Reputation: 1244
I'm trying to convert a big project to use gradle
from the current state which uses makefiles
.
I have hit a wall though at some point. Suppose we have the following directory tree (a lot of stuff omitted for simplicity):
root
|-- src
| +-- main
| +-- java
| +-- com
| +-- app
| |-- a
| |-- b
| +-- c
+-- build.gradle
Now lets suppose that in package com.app.c
exists a java file with a main class which is being used to generate a new java file under the same directory which then should be compiled as well. Package com.app.c
has dependencies on the other packages as well.
With a makefile you can do something like the following (a simple algorithm):
Using gradle though I cannot do something like that (or at least I don't think I can).

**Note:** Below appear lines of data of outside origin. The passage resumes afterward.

(* ===== verification/_CoqProject ===== *)
-Q . S2P
Prelude.v
Types.v
Chunker.v
Database.v
DbStore.v
Dpa.v
DpaInv.v
DpaProps.v
Pyramid.v
DbSelect.v
DbInv.v
DbGc.v
DbProps.v
Manifest.v
ManifestProps.v
ManifestStore.v
Api.v
ApiProps.v
FileSystem.v
FileProps.v
FileDownload.v
MemStore.v
MemInv.v
MemEvict.v
MemView.v
MemProps.v
Streamer.v
MediaServer.v
MediaProps.v
Messages.v
SyncDb.v
Syncer.v
Hive.v
HiveLoop.v
Node.v
NodeProps.v
NodeInv.v
NodeDisk.v
DpaNode.v
NodeWait.v
DocNode.v
Protocol.v
SeqReader.v
Config.v
NodeMake.v
Cli.v
Tools.v
Client.v
Command.v
CommandProps.v
Service.v
Flags.v
FlagsProps.v
Chain.v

What I thought of doing was create a JavaExec task that will run the file that produces the generated java file and make it run after compileJava and also finalized with compileJava. But obviously that is a circular dependency between the tasks and a dead end.
Has anyone ever done or met something similar? If anyone could help I would appreciate it.
Note that I cannot easily move the file generation out of that file as it has some deep dependencies...
Upvotes: 3
Views: 2316
Reputation: 1244
It looks like I didn't search that good.
Using this solution works in this case as well.
The difference is that you have to have the following configuration:
task generateFile(type: JavaExec) { ... }
task compileGeneratedFile(type: JavaCompile) { ... }
generateFile.mustRunAfter compileJava
generateFile.finalizedBy compileGeneratedFile
generateFile.onlyIf { !file("path/to/file").exists() }
This seems to do the trick! Just posting the answer so that anyone with the same issue would find it easier.